Lemma qualifies_vehicle_first (ev : PhysicsEvent.t) (g : Game) (T : Z) :
  objectTypes (collisionManager g) !! PhysicsEvent.bodyA ev = Some VEHICLE ->
  CollisionRun.qualifies ev g = Some T -> T = PhysicsEvent.bodyB ev.
Proof.
  intros Hv. unfold CollisionRun.qualifies, CollisionManager.target_of.
  destruct (vehicle (collisionManager g)); [| done].
  destruct (JS.ltb _ 1); [done |].
  rewrite bool_decide_eq_true_2 by done. congruence.
Qed.

(** The scoring rules do nothing for an event whose second body is
    already in the hit set. *)
Lemma processCollision_guarded (now : Z) (ce : CollisionEvent.t) (g : Game) :
  CollisionEvent.bodyB ce ∈ hitObjects (collisionManager g) ->
  CollisionManager.processCollision now ce g = g.
Proof.
  intros Hin. unfold CollisionManager.processCollision.
  destruct (CollisionEvent.targetType ce); try done.
  - unfold CollisionManager.processHumanCollision. by rewrite bool_decide_eq_true_2.
  - unfold CollisionManager.processAnimalCollision. by rewrite bool_decide_eq_true_2.
Qed.

(** What the human rule does when its guard lets the event through, for
    a counter that stays below the combo threshold. *)
Lemma processHumanCollision_scores (now : Z) (ce : CollisionEvent.t) (g : Game) :
  CollisionEvent.bodyB ce ∉ hitObjects (collisionManager g) ->
  (consecutiveHumanHits (collisionManager g) + 1 < 3)%Z ->
  let g' := CollisionManager.processHumanCollision now ce g in
  score (collisionManager g') =
    (score (collisionManager g)
     + JS.Math_round (100 * JS.Math_min 3 (CollisionEvent.impactVelocity ce / 5)))%Z /\
  consecutiveHumanHits (collisionManager g') =
    (consecutiveHumanHits (collisionManager g) + 1)%Z /\
  lastHitTime (collisionManager g') = now.
Proof.
  intros Hout Hlow. unfold CollisionManager.processHumanCollision.
  rewrite bool_decide_eq_false_2 by done. cbn.
  destruct (3 <=? _)%Z eqn:E; [apply Z.leb_le in E; lia |]. done.
Qed.

(** The same at or above the threshold: the combo multiplier is applied
    to the rounded gain, and the product is rounded again. *)
Lemma processHumanCollision_combo (now : Z) (ce : CollisionEvent.t) (g : Game) :
  CollisionEvent.bodyB ce ∉ hitObjects (collisionManager g) ->
  (3 <= consecutiveHumanHits (collisionManager g) + 1)%Z ->
  let g' := CollisionManager.processHumanCollision now ce g in
  let counter := (consecutiveHumanHits (collisionManager g) + 1)%Z in
  score (collisionManager g') =
    (score (collisionManager g)
     + JS.Math_round
         (inject_Z (JS.Math_round (100 * JS.Math_min 3 (CollisionEvent.impactVelocity ce / 5)))
          * JS.Math_min 3 (1 + (inject_Z counter - 2) * 0.5)))%Z /\
  consecutiveHumanHits (collisionManager g') = counter.
Proof.
  intros Hout Hhigh. unfold CollisionManager.processHumanCollision.
  rewrite bool_decide_eq_false_2 by done. cbn.
  destruct (3 <=? _)%Z eqn:E; [| apply Z.leb_gt in E; lia]. done.
Qed.

(** What the animal rule does when its guard lets the event through. *)
Lemma processAnimalCollision_scores (ce : CollisionEvent.t) (g : Game) :
  CollisionEvent.bodyB ce ∉ hitObjects (collisionManager g) ->
  let g' := CollisionManager.processAnimalCollision ce g in
  score (collisionManager g') = (score (collisionManager g) - 200)%Z /\
  consecutiveHumanHits (collisionManager g') = 0%Z.
Proof.
  intros Hout. unfold CollisionManager.processAnimalCollision.
  rewrite bool_decide_eq_false_2 by done. by split_cases.
Qed.
Lemma getitem_0_Ok (xs : list A) (x : A) :
  getitem xs 0 = Ok x → xs !! 0%nat = Some x.
Proof.
  destruct xs as [|y ys]; [done|]. rewrite getitem_0_cons. by intros [= ->].
Qed.

Lemma getitem_last_returns (x : A) (xs : list A) :
  is_Ok (getitem (x :: xs) (-1)) = true.
Proof.
  unfold getitem. replace (-1 <? 0) with true by done.
  set (n := Z.of_nat (length (x :: xs))).
  assert (1 ≤ n) as Hn by (subst n; cbn [length]; lia).
  destruct (Z.ltb_spec (-1 + n) 0); [lia|].
  destruct (Z.leb_spec n (-1 + n)); [lia|]. cbn [orb].
  destruct (lookup_lt_is_Some_2 (x :: xs) (Z.to_nat (-1 + n))) as [y ->];
    [subst n; lia|done].
Qed.

Lemma count_all `{EqDecision A} (x : A) (xs : list A) :
  count x xs = length xs ↔ Forall (λ y, y = x) xs.
Proof.
  unfold count. induction xs as [|y ys IH]; [by split|].
  rewrite filter_cons. destruct (decide (y = x)) as [->|Hne].
  - cbn. rewrite Forall_cons. split.
    + intros [= Hlen]. split; [done|]. by apply IH.
    + intros [_ Hall]. f_equal. by apply IH.
  - split.
    + intros Hlen. pose proof (length_filter (λ y, y = x) ys). cbn in *. lia.
    + intros Hall. by apply Forall_cons in Hall as [? _].
Qed.

End py_lemmas.

(** ** Properties of the storage engine *)


Lemma table_create_fresh (engine : Engine) (t : Table) :
  has_table engine (tbl_name t) = false →
  table_create t engine = Ok (engine ++ [t]).
Proof. intros Hfresh. unfold table_create. by rewrite Hfresh. Qed.

Lemma table_create_keeps_names_distinct (engine engine' : Engine) (t : Table) :
  NoDup (tbl_name <$> engine) →
  table_create t engine = Ok engine' →
  NoDup (tbl_name <$> engine').
Proof.
  unfold table_create, has_table. intros Hnodup.
  case_bool_decide as Hin; [done|]. intros [= <-].
  rewrite fmap_app. apply NoDup_app. split; [done|]. split.
  - intros name Hname Heq. cbn in Heq.
    apply list_elem_of_singleton in Heq as ->. done.
  - apply NoDup_singleton.
Qed.

(** ** Properties of the schema factory *)

Section factory_properties.

Variable to_under : string → string.


Lemma foldl_add_arg_keeps_keys (table_name : string) (args : list string)
    (class_attribs : gmap string attrib) (unique_con_args : list Column)
    (key : string) :
  key ∈ dom class_attribs →
  key ∈ dom (foldl (add_arg table_name) (class_attribs, unique_con_args) args).1.
Proof.
  revert class_attribs unique_con_args.
  induction args as [|arg args IH]; intros class_attribs unique_con_args Hkey;
    [done|].
  cbn [foldl add_arg]. apply IH. rewrite !dom_insert. set_solver.
Qed.

Lemma foldl_add_arg_role_keys (table_name : string) (args : list string)
    (class_attribs : gmap string attrib) (unique_con_args : list Column)
    (role : string) :
  role ∈ args →
  role ∈ dom (foldl (add_arg table_name) (class_attribs, unique_con_args) args).1.
Proof.
  revert class_attribs unique_con_args.
  induction args as [|arg args IH]; intros class_attribs unique_con_args Hrole.
  - by apply elem_of_nil in Hrole.
  - cbn [foldl add_arg]. apply elem_of_cons in Hrole as [->|Hrole].
    + apply foldl_add_arg_keeps_keys. rewrite !dom_insert. set_solver.
    + by apply IH.
Qed.


Lemma build_class_tablename (class_name : string) (args : list string)
    (table_name : string) :
  cls_tablename (build_class class_name args table_name) = table_name.
Proof. unfold build_class. by destruct (foldl _ _ _). Qed.



Lemma build_class_role_attribs (class_name : string) (args : list string)
    (table_name role : string) :
  role ∈ args →
  role ∈ dom (cls_attribs (build_class class_name args table_name)).
Proof.
  intros Hrole. unfold build_class.
  pose proof (foldl_add_arg_role_keys table_name args initial_attribs [] role
                Hrole) as Hdom.
  by destruct (foldl _ _ _).
Qed.

(** The factory always returns: the class is built from the arguments as
    they are, and the table is created when the engine does not have one
    of that name. *)
Lemma candidate_subclass_returns (class_name : string) (args : list string)
    (table_name : option string) (engine : Engine) :
  let name := default (to_under class_name) table_name in
  let C := build_class class_name args name in
  candidate_subclass to_under class_name args table_name engine =
    Ok (C, if has_table engine name then engine else engine ++ [__table__ C]).
Proof.
  intros name C. unfold candidate_subclass.
  change (match table_name with
          | Some t => t
          | None => to_under class_name
          end) with name.
  fold C. destruct (has_table engine name) eqn:Hhas; [done|].
  cbn [negb]. rewrite table_create_fresh; [done|].
  cbn. subst C. by rewrite build_class_tablename.
Qed.


End factory_properties.


(** A repeated role name is accepted as well: the second occurrence
    replaces the attributes of the first, and the constraint lists one
    column per occurrence. *)
Example repeated_role_is_accepted :
  ∃ C engine',
    candidate_subclass camel_to_under "Pair" ["a"; "a"] None [] =
      Ok (C, engine') ∧
    cls_argnames C = ["a"; "a"] ∧
    size (cls_attribs C) = 4%nat ∧
    constraint_keys <$> cls_table_args C = [["a_id"; "a_id"]] ∧
    tbl_name <$> engine' = ["pair"].
Proof. eexists _, _. split; [vm_compute; reflexivity|]. by vm_compute. Qed.
Lemma aligned_iteration dims c size s batch :
  rows_contract' -> 0 < size -> 0 < c -> (size | c) ->
  inv s -> lead_is dims s -> shape_contract' dims s ->
  tracking s = Some c -> aligned c s -> (size | processed_traces s) ->
  0 < Z.of_nat (length batch) <= size ->
  exists s1,
    compute_convergence' (process' s batch) = OK s1 /\
    inv s1 /\ lead_is dims s1 /\ same_config s s1 /\
    aligned c s1 /\
    processed_traces s1 = processed_traces s + Z.of_nat (length batch).
Proof.
  intros Hrows Hsize Hc Hdiv Hinv Hlead Hcontract Ht Hal Hdivp Hlen.
  destruct (iteration_returns dims s batch Hinv Hlead Hcontract)
    as (s1 & H1 & Hinv1 & Hlead1 & Hc1).
  exists s1. split; [exact H1|]. split; [exact Hinv1|].
  split; [exact Hlead1|]. split; [exact Hc1|].
  destruct Hal as (Hp & Hne & Hhd & Hlen1 & Hcount).
  destruct (process_frame s batch) as (Hm & _ & _ & Hcp).
  pose proof (process_processed_traces s batch) as Hpp.
  rewrite Hrows in Hpp.
  pose proof (process_slice_count s batch) as Hsc.
  assert (Htp : tracking (process' s batch) = Some c)
    by (rewrite (same_config_tracking _ _ Hcp); exact Ht).
  destruct (process_allocates s c batch Ht) as [b Hb].
  pose proof (lead_process dims s batch Hcontract Hlead b Hb) as Hleadb.
  pose proof (proj2 (proj1 (same_config_contract dims _ _ Hcp) Hcontract))
    as Hshape.
  set (t := Z.of_nat (length batch)) in *.
  destruct (aligned_span c size (processed_traces s) t
              Hsize Hc Hdiv Hdivp Hlen) as (Hspan & Hbelow & Hfull).
  set (sp := process' s batch) in *. clearbody sp.
  assert (Hstart : hd (processed_traces sp) (_batches_processed sp) =
                   c * (processed_traces s / c)).
  { rewrite Hm, <- Hhd. apply hd_nonempty. exact Hne. }
  assert (Hspan_eq :
            processed_traces sp -
            hd (processed_traces sp) (_batches_processed sp) =
            processed_traces s mod c + t).
  { rewrite Hstart, Hpp.
    pose proof (Z.div_mod (processed_traces s) c ltac:(lia)). lia. }
  destruct (Z_lt_le_dec (processed_traces s mod c + t) c) as [Hlt|Hle].
  - rewrite (compute_convergence_below sp c Htp) in H1 by lia.
    injection H1 as <-.
    destruct (Hbelow Hlt) as [Hq Hr].
    split; [|exact Hpp]. unfold aligned, slice_count. fields.
    fold (slice_count sp). rewrite Hpp, Hq, Hr, Hm, Hsc.
    split; [lia|]. split; [destruct (_batches_processed s); discriminate|].
    split; [rewrite hd_app_single, <- Hhd; apply hd_nonempty; exact Hne|].
    split; [|exact Hcount].
    replace (0 <? processed_traces s mod c + t) with true
      by (symmetry; apply Z.ltb_lt; lia).
    apply Nat.ltb_lt. rewrite length_app. cbn [length].
    destruct (_batches_processed s); [congruence|cbn [length]; lia].
  - rewrite (compute_convergence_checkpoint dims sp c b Htp) in H1;
      [| lia | exact Hb | exact Hleadb | apply Hshape].
    injection H1 as <-.
    destruct (Hfull ltac:(lia)) as [Hq Hr].
    rewrite compute_results_eq.
    split; [|exact Hpp]. unfold aligned, slice_count. fields.
    rewrite Hpp, Hq, Hr.
    split; [lia|]. split; [discriminate|].
    split.
    { cbn [hd].
      pose proof (Z.div_mod (processed_traces s) c ltac:(lia)). lia. }
    split; [reflexivity|].
    rewrite length_app. cbn [length].
    unfold slice_count in Hsc, Hcount. rewrite Hb in Hsc. lia.
Qed.
(** C4 as first stated fails: with [max_chars = 3] and [overlap = 2] the text
    ["ab\n\ncd"] yields the chunk ["ab\n\ncd"] of length 6 > 3 + 2, although no
    paragraph of the text exceeds [max_chars]. *)
Lemma chunk_size_claimed_bound_fails :
  ~ (forall c, In c (chunk_text_by_paragraphs (lit "ab" ++ [NL; NL] ++ lit "cd") 3 2) ->
       len c <= 3 + 2 \/
       exists p, In p (split [NL; NL] (lit "ab" ++ [NL; NL] ++ lit "cd")) /\ 3 < len p).
Proof.
  intros H.
  destruct (H (lit "ab" ++ [NL; NL] ++ lit "cd")) as [Hlen | (p & Hp & Hlen)].
  - vm_compute. right. left. reflexivity.
  - vm_compute in Hlen. apply Hlen. reflexivity.
  - vm_compute in Hp.
    destruct Hp as [<- | [<- | []]]; vm_compute in Hlen; discriminate.
Qed.

Example three_short_paragraphs :
  chunk_text_by_paragraphs (lit "A" ++ [NL; NL] ++ lit "B" ++ [NL; NL] ++ lit "C") 2048 150
  = [lit "A" ++ [NL; NL] ++ lit "B" ++ [NL; NL] ++ lit "C"].
Proof. reflexivity. Qed.

(** *** The overlap seed *)

Lemma skipn_all_eq {A} (s : list A) (n : nat) : skipn n s = s -> s = [] \/ n = 0%nat.
Proof.
  intros H. destruct n; [right; reflexivity|]. left.
  assert (Hl : length (skipn (S n) s) = length s) by (rewrite H; reflexivity).
  rewrite length_skipn in Hl. destruct s; [reflexivity|]. simpl in Hl. lia.
Qed.

(** Sealing a chunk starts the next one from the overlap seed. *)
Lemma chunk_step_seals (max_chars overlap : Z) (st : chunker) (paragraph : str) :
  nonempty (strip paragraph) = true ->
  nonempty (current_chunk st) = true ->
  max_chars < len (current_chunk st) + len paragraph + 2 ->
  chunk_step max_chars overlap st paragraph =
    MkChunker (chunks st ++ [strip (current_chunk st)])
              (overlap_text (current_chunk st) overlap ++ [NL; NL] ++ paragraph).
Proof.
  intros Hp Hc Hbig. unfold chunk_step. rewrite Hp, Hc. cbn [negb].
  rewrite Z.gtb_ltb. destruct (Z.ltb_spec max_chars (len (current_chunk st) + len paragraph + 2));
    [reflexivity | lia].
Qed.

[Task item]
Could you copy each line of the material that holds "Hbelow"?

[Response]
              Hsize Hc Hdiv Hdivp Hlen) as (Hspan & Hbelow & Hfull).
    destruct (Hbelow Hlt) as [Hq Hr].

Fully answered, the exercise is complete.